Ionic selectivity is a salient feature of ion channels, largely utilized for establishing fundamental physiological processes in all living systems. Our work demonstrates that lysenin channels also present ionic selectivity and that the permeability is different for monovalent anions and cations. Although the permeability ratios are much smaller than what is typically encountered for many ion channels, the selectivity function may lead to the development of large resting potentials, comparable to the ones measured for cells. Consequently, this may be further exploited to modulate the membrane voltage of natural membrane systems. Lysenin reconstitution into artificial membrane systems (i.e., liposomes) may provide the means to create electrochemical gradients to be utilized for energy production and control of metabolic processes in synthetic cell-like systems. The ability of lysenin to attain stable sub-conducting states allowed us to investigate its selectivity to monovalent ions, which was significantly diminished. To explain the loss of this function, one may consider it an effect originating in the binding of Ca²⁺ ions to the channel, which will change the electrostatic properties and the energy landscape. However, this may require direct binding to the selectivity filter to annihilate its function. Another hypothesis, which we consider more attractive, is that the channel's conformational changes during the transition from the open to sub-conducting state [12] lead to a displacement of the selectivity filter, hence hindering its function.

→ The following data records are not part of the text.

(* ===== verification/TxnOrder.v ===== *)
(** * The order of transactions in a micro block, and its hashes

    libData/AccountData/TxnOrderVerifier.h compares the order a leader proposes with
    the order a backup computed, with a tolerance in percent;
    [ONE_HUNDRED_PERCENT] is a [float], so the window is computed in binary32.
    libUtils/RootComputation.cpp and TransactionReceipt.h hash the transactions and
    the receipts of a block. *)

From stdpp Require Import base numbers gmap countable list.
From Stdlib Require Import SpecFloat.
From S2P Require Import Prelude OpenSSL Schnorr Json Receipt TxnPool ConsensusCommon Blocks.
Open Scope Z_scope.

(** ** Binary32 *)

(** An unsigned number as a [float]. *)
Definition to_float (n : Z) : spec_float :=
  match n with
  | Zpos p => binary_round 24 128 false p 0
  | _ => S754_zero false
  end.

Definition ONE_HUNDRED_PERCENT : spec_float := to_float 100.

(** The conversion from [float] to [double], which is exact. *)
Definition float_to_double (x : spec_float) : spec_float :=
  match x with
  | S754_finite s m e => binary_round 53 1024 s m e
  | _ => x
  end.

(** ** [VerifyTxnOrderWTolerance] *)

Section order.
Context (tolerance_in_percent : Z).

(** The window: [tolerance * size / 100 + matched], all in [float]. *)
Definition window (received : Z) (matched : Z) : spec_float :=
  SFadd 24 128 (SFdiv 24 128 (to_float (u64 (tolerance_in_percent * received))) ONE_HUNDRED_PERCENT) (to_float matched).

Definition in_window (received index matched : Z) : bool := SFltb (to_float index) (window received matched).

(** The first position of every hash; [insert] keeps an entry that is there. *)
Fixpoint index_hashes (l : list Z) (i : Z) (m : gmap Z Z) : gmap Z Z :=
  match l with
  | [] => m
  | th :: l => index_hashes l (u32 (i + 1)) (match m !! th with Some _ => m | None => <[th := i]> m end)
  end.

(** The loop over the expected transactions; [matched] holds the matched positions,
    the last one first. *)
Fixpoint match_loop (positions : gmap Z Z) (received : Z) (expected : list Z) (matched : list Z) : list Z :=
  match expected with
  | [] => matched
  | th :: expected =>
      let matched :=
        match positions !! th with
        | Some i =>
            if match matched with [] => true | back :: _ => i >? back end && in_window received i (zlen matched)
            then i :: matched else matched
        | None => matched
        end in
      match_loop positions received expected matched
  end.

Definition min_ordered_txn_num (expected : Z) : Z :=
  ceil_u32 (SFdiv 53 1024
    (float_to_double (SFmul 24 128 (SFsub 24 128 ONE_HUNDRED_PERCENT (to_float tolerance_in_percent)) (to_float expected)))
    (float_to_double ONE_HUNDRED_PERCENT)).

Definition VerifyTxnOrderWTolerance (expectedTxns receivedTxns : list Z) : bool :=
  match expectedTxns, receivedTxns with
  | [], [] => true
  | [], _ => false
  | _, _ =>
      let positions := index_hashes receivedTxns 0 ∅ in
      let matchedIndexes := match_loop positions (zlen receivedTxns) expectedTxns [] in
      zlen matchedIndexes >=? min_ordered_txn_num (zlen expectedTxns)
  end.

(** ** When the same order is accepted *)

(** Whether the tolerance leaves room for [n] transactions in the same order. *)
Definition tolerates (n : Z) : bool :=
  forallb (fun i => in_window n (Z.of_nat i) (Z.of_nat i)) (seq 0 (Z.to_nat n)) && (min_ordered_txn_num n <=? n).

Lemma index_hashes_lookup l i m th :
  0 <= i -> i + zlen l < 2 ^ 32 ->
  index_hashes l i m !! th =
    match m !! th with
    | Some k => Some k
    | None => (fun k => i + Z.of_nat k) <$> (fst <$> list_find (fun x => x = th) l)
    end.
Proof.
  revert i m. induction l as [|x l IH]; intros i m Hi Hlen; cbn [index_hashes list_find].
  { by destruct (m !! th). }
  assert (zlen (x :: l) = 1 + zlen l) as Hz by (unfold zlen; cbn; lia). pose proof (zlen_nonneg l).
  rewrite (wrap_small 32 (i + 1)) by (unfold in_range; lia). rewrite IH by lia.
  destruct (decide (x = th)) as [->|Hne].
  - destruct (m !! th) as [k|] eqn:E; [by rewrite E|]. rewrite lookup_insert_eq. cbn. f_equal. lia.
  - assert ((match m !! x with Some _ => m | None => <[x := i]> m end) !! th = m !! th) as ->.
    { destruct (m !! x); [done|]. by rewrite lookup_insert_ne. }
    destruct (m !! th); [done|]. destruct (list_find _ l) as [[k y]|]; cbn; [f_equal; lia|done].
Qed.

Lemma index_hashes_NoDup l k th :
  zlen l < 2 ^ 32 -> NoDup l -> l !! k = Some th -> index_hashes l 0 ∅ !! th = Some (Z.of_nat k).
Proof.
  intros Hlen Hnd Hk. rewrite index_hashes_lookup by lia. rewrite lookup_empty.
  assert (list_find (fun x => x = th) l = Some (k, th)) as ->; [|done].
  apply list_find_Some. split; [done|]. split; [done|]. intros j y Hj Hjk ->.
  pose proof (NoDup_lookup _ _ _ _ Hnd Hj Hk). lia.
Qed.

(** The loop over the rest of a list that has been matched from its beginning. *)
Lemma match_loop_same positions n l (k : nat) :
  (forall i th, l !! i = Some th -> positions !! th = Some (Z.of_nat (k + i))) ->
  (forall i, (i < k + length l)%nat -> in_window n (Z.of_nat i) (Z.of_nat i) = true) ->
  length (match_loop positions n l (Z.of_nat <$> reverse (seq 0 k))) = (k + length l)%nat.
Proof.
  revert k. induction l as [|th l IH]; intros k Hp Hw; cbn [match_loop].
  { rewrite length_fmap, length_reverse, length_seq. cbn. lia. }
  rewrite (Hp O th eq_refl). replace (k + 0)%nat with k by lia.
  assert (zlen (Z.of_nat <$> reverse (seq 0 k)) = Z.of_nat k) as ->
    by (unfold zlen; rewrite length_fmap, length_reverse, length_seq; done).
  assert (match Z.of_nat <$> reverse (seq 0 k) with [] => true | back :: _ => Z.of_nat k >? back end = true) as ->.
  { destruct k as [|k]; [done|]. rewrite seq_S, reverse_snoc. rewrite fmap_cons. apply Z.gtb_lt. lia. }
  rewrite Hw by (cbn; lia). cbn [andb].
  assert (Z.of_nat k :: (Z.of_nat <$> reverse (seq 0 k)) = Z.of_nat <$> reverse (seq 0 (S k))) as ->
    by (by rewrite seq_S, reverse_snoc).
  rewrite IH; [cbn; lia| |].
  - intros i th' Hi. rewrite (Hp (S i) th' Hi). f_equal. lia.
  - intros i Hi. apply Hw. cbn. lia.
Qed.

Lemma same_order_accepted l :
  zlen l < 2 ^ 32 -> NoDup l -> tolerates (zlen l) = true -> VerifyTxnOrderWTolerance l l = true.
Proof.
  intros Hlen Hnd Ht. apply andb_true_iff in Ht as [Hw Hm]. unfold VerifyTxnOrderWTolerance.
  destruct l as [|x l]; [done|]. set (l0 := x :: l) in *.
  assert (zlen (match_loop (index_hashes l0 0 ∅) (zlen l0) l0 []) = zlen l0) as ->.
  { unfold zlen at 1 3. f_equal. change [] with (Z.of_nat <$> reverse (seq 0 0)).
    rewrite match_loop_same; [done| |].
    - intros i th Hi. by apply index_hashes_NoDup.
    - intros i Hi. rewrite forallb_forall in Hw. apply Hw, in_seq. unfold zlen. lia. }
  zbool. lia.
Qed.

(** ** What an accepted order has in common with the expected one *)

Lemma index_hashes_sound l th i :
  zlen l < 2 ^ 32 -> index_hashes l 0 ∅ !! th = Some i -> 0 <= i /\ l !! Z.to_nat i = Some th.
Proof.
  intros Hlen E. rewrite index_hashes_lookup, lookup_empty in E by lia.
  destruct (list_find (fun x => x = th) l) as [[k y]|] eqn:Ef; [|done]. cbn in E. injection E as <-.
  apply list_find_Some in Ef as (Hk & -> & _). split; [lia|]. by rewrite Z.add_0_l, Nat2Z.id.
Qed.

(** The transactions [common] matched so far are a part of the received order up to
    the last matched position. *)
Definition matching (received : list Z) (matched common : list Z) : Prop :=
  length common = length matched /\
  match matched with
  | [] => True
  | back :: _ => 0 <= back /\ common `sublist_of` take (S (Z.to_nat back)) received
  end.

Lemma match_loop_common received positions n expected matched common :
  (forall th i, positions !! th = Some i -> 0 <= i /\ received !! Z.to_nat i = Some th) ->
  matching received matched common ->
  exists more, more `sublist_of` expected /\
    matching received (match_loop positions n expected matched) (common ++ more).
Proof.
  intros Hpos. revert matched common. induction expected as [|th l IH]; intros matched common Hm; cbn [match_loop].
  { exists []. by rewrite app_nil_r. }
  destruct (positions !! th) as [i|] eqn:Ei.
  2: { destruct (IH _ _ Hm) as (more & Hs & Hm'). exists more. split; [by apply sublist_cons|done]. }
  destruct (Hpos _ _ Ei) as [Hi Hth]. set (ok := _ && _). destruct ok eqn:Hok.
  2: { destruct (IH _ _ Hm) as (more & Hs & Hm'). exists more. split; [by apply sublist_cons|done]. }
  destruct (IH (i :: matched) (common ++ [th])) as (more & Hs & Hm').
  - destruct Hm as [Hl Hm]. split; [rewrite length_app; cbn; lia|]. split; [done|].
    rewrite (take_S_r _ _ _ Hth). apply sublist_app; [|done].
    destruct matched as [|back matched]; [destruct common; [apply sublist_nil_l|done]|]. destruct Hm as [Hb Hm].
    etrans; [exact Hm|]. apply andb_true_iff in Hok as [Hgt _]. rewrite Z.gtb_lt in Hgt.
    replace (S (Z.to_nat back)) with (S (Z.to_nat back) `min` Z.to_nat i)%nat by lia. rewrite <- take_take.
    apply sublist_take.
  - exists (th :: more). split; [by apply sublist_skip|]. by rewrite <- app_assoc in Hm'.
Qed.

(** An accepted order agrees with the expected one.  When a backup accepts the
    order of a leader, the two have a common subsequence (the same transactions in
    the same relative order) of at least the required number of transactions. *)
Theorem accepted_order_similar expectedTxns receivedTxns :
  expectedTxns <> [] -> zlen receivedTxns < 2 ^ 32 -> VerifyTxnOrderWTolerance expectedTxns receivedTxns = true ->
  exists common, common `sublist_of` expectedTxns /\ common `sublist_of` receivedTxns /\
    min_ordered_txn_num (zlen expectedTxns) <= zlen common.
Proof.
  intros Hne Hlen Hv. unfold VerifyTxnOrderWTolerance in Hv. destruct expectedTxns as [|x l]; [done|].
  set (l0 := x :: l) in *. set (matched := match_loop _ _ _ _) in Hv. apply Z.geb_le in Hv.
  destruct (match_loop_common receivedTxns (index_hashes receivedTxns 0 ∅) (zlen receivedTxns) l0 [] [])
    as (common & Hs & Hc & Hm); [intros th i; by apply index_hashes_sound|done|]. fold matched in Hc, Hm. cbn [app] in Hc, Hm.
  exists common. split; [done|]. split.
  - destruct matched as [|back m]; [destruct common; [apply sublist_nil_l|done]|]. destruct Hm as [_ Hm].
    etrans; [exact Hm|apply sublist_take].
  - unfold zlen in *. rewrite Hc. exact Hv.
Qed.

End order.

(** Any tolerance up to 20 percent leaves room for up to 40 transactions in order. *)
Lemma tolerates_small tolerance n : 1 <= tolerance <= 20 -> 0 <= n <= 40 -> tolerates tolerance n = true.
Proof.
  assert (forallb (fun t => forallb (fun n => tolerates (Z.of_nat t) (Z.of_nat n)) (seq 0 41)) (seq 1 20) = true) as Hall
    by (vm_compute; reflexivity).
  intros Ht Hn. rewrite forallb_forall in Hall. specialize (Hall (Z.to_nat tolerance)). rewrite forallb_forall in Hall.
  rewrite in_seq in Hall. specialize (Hall ltac:(lia) (Z.to_nat n)). rewrite in_seq in Hall. specialize (Hall ltac:(lia)).
  by rewrite !Z2Nat.id in Hall by lia.
Qed.

(** Without tolerance the window is empty: no position is matched. *)
Lemma binary_round_sign p :
  match binary_round 24 128 false p 0 with
  | S754_zero s | S754_infinity s | S754_finite s _ _ => s = false
  | S754_nan => True
  end.
Proof.
  unfold binary_round. destruct (shl_align _ _ _) as [mz ez]. unfold binary_round_aux.
  destruct (shr_fexp _ _ _ _ _) as [mrs e]. destruct (shr_fexp _ _ _ e _) as [mrs2 e2].
  destruct (shr_m mrs2); [done| |done]. by destruct (e2 <=? 128 - 24).
Qed.

Lemma zero_window received index : in_window 0 received index 0 = false.
Proof.
  unfold in_window, window. rewrite Z.mul_0_l.
  change (SFadd 24 128 (SFdiv 24 128 (to_float (u64 0)) ONE_HUNDRED_PERCENT) (to_float 0)) with (S754_zero false).
  destruct index as [|p|p]; [done| |done]. unfold to_float. pose proof (binary_round_sign p) as Hs.
  destruct (binary_round 24 128 false p 0) as [s|s| |s m e]; subst; done.
Qed.

Lemma zero_match positions received expected : match_loop 0 positions received expected [] = [].
Proof.
  induction expected as [|th l IH]; [done|]. cbn [match_loop]. destruct (positions !! th) as [i|]; [|done].
  change (zlen []) with 0. by rewrite zero_window.
Qed.

Lemma zero_min n : 1 <= n <= 500 -> 1 <= min_ordered_txn_num 0 n.
Proof.
  assert (forallb (fun n => 1 <=? min_ordered_txn_num 0 (Z.of_nat n)) (seq 1 500) = true) as Hall by (vm_compute; reflexivity).
  intros Hn. rewrite forallb_forall in Hall. specialize (Hall (Z.to_nat n)). rewrite in_seq in Hall. specialize (Hall ltac:(lia)).
  rewrite Z2Nat.id in Hall by lia. zbool. lia.
Qed.

(** With a tolerance of zero every order is rejected.  The window in which the
    first transaction has to be found is then empty, so no position is ever matched:
    a backup that has executed transactions (up to 500 of them) rejects every order
    that the leader can propose, also its own one. *)
Theorem zero_tolerance_rejects expectedTxns receivedTxns :
  expectedTxns <> [] -> zlen expectedTxns <= 500 -> VerifyTxnOrderWTolerance 0 expectedTxns receivedTxns = false.
Proof.
  intros Hne Hlen. unfold VerifyTxnOrderWTolerance. destruct expectedTxns as [|x l]; [done|].
  rewrite zero_match. pose proof (zlen_nonneg l). assert (zlen (x :: l) = 1 + zlen l) as Hz by (unfold zlen; cbn; lia).
  pose proof (zero_min (zlen (x :: l)) ltac:(lia)). change (zlen []) with 0. zbool. lia.
Qed.

(** ** Hashes of a block *)

Section hashes.
Context `{OpenSSL} {J PubKey : Type}.

(** [ComputeRoot] of a vector of hashes *)
Definition ComputeRoot (hashes : list bytes) : bytes :=
  match hashes with
  | [] => zero_hash
  | _ => SHA256 (foldl SHA2.Update SHA2.Reset hashes)
  end.

(** [TransactionWithReceipt::ComputeTransactionReceiptsHash] *)
Definition receipts_hash (txrs : list (Transaction PubKey * TransactionReceipt J)) : bytes :=
  match txrs with
  | [] => zero_hash
  | _ => SHA256 (foldl (fun sha2 tr => SHA2.Update sha2 (m_tranReceiptStr tr.2)) SHA2.Reset txrs)
  end.

Fixpoint receipts_of (txnOrder : list Z) (txrs : gmap Z (Transaction PubKey * TransactionReceipt J))
  : option (list (Transaction PubKey * TransactionReceipt J)) :=
  match txnOrder with
  | [] => Some []
  | th :: txnOrder =>
      match txrs !! th with
      | None => None
      | Some tr => match receipts_of txnOrder txrs with None => None | Some l => Some (tr :: l) end
      end
  end.

Definition ComputeTransactionReceiptsHash (txnOrder : list Z) (txrs : gmap Z (Transaction PubKey * TransactionReceipt J))
  : option bytes :=
  match receipts_of txnOrder txrs with
  | None => None
  | Some vec => Some (receipts_hash vec)
  end.

End hashes.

The selectivity function presented by lysenin, together with the high transport rate and exquisite regulation by voltage and ligands, closely resembles the salient features of ion channels. It is not clear why a pore-forming toxin meant to kill the target cells is endowed with such remarkable functionalities, which are rather descriptive of ion channels. In this respect, the hypothesis that lysenin is part of a defense system is not fully supported by its unusual characteristics. Future extended work is needed to better understand the ionic permeability of lysenin channels in open and sub-conducting states, identify conformational changes induced by divalent ions, elucidate their physiological role, and develop applications emerging from its unique biophysical properties.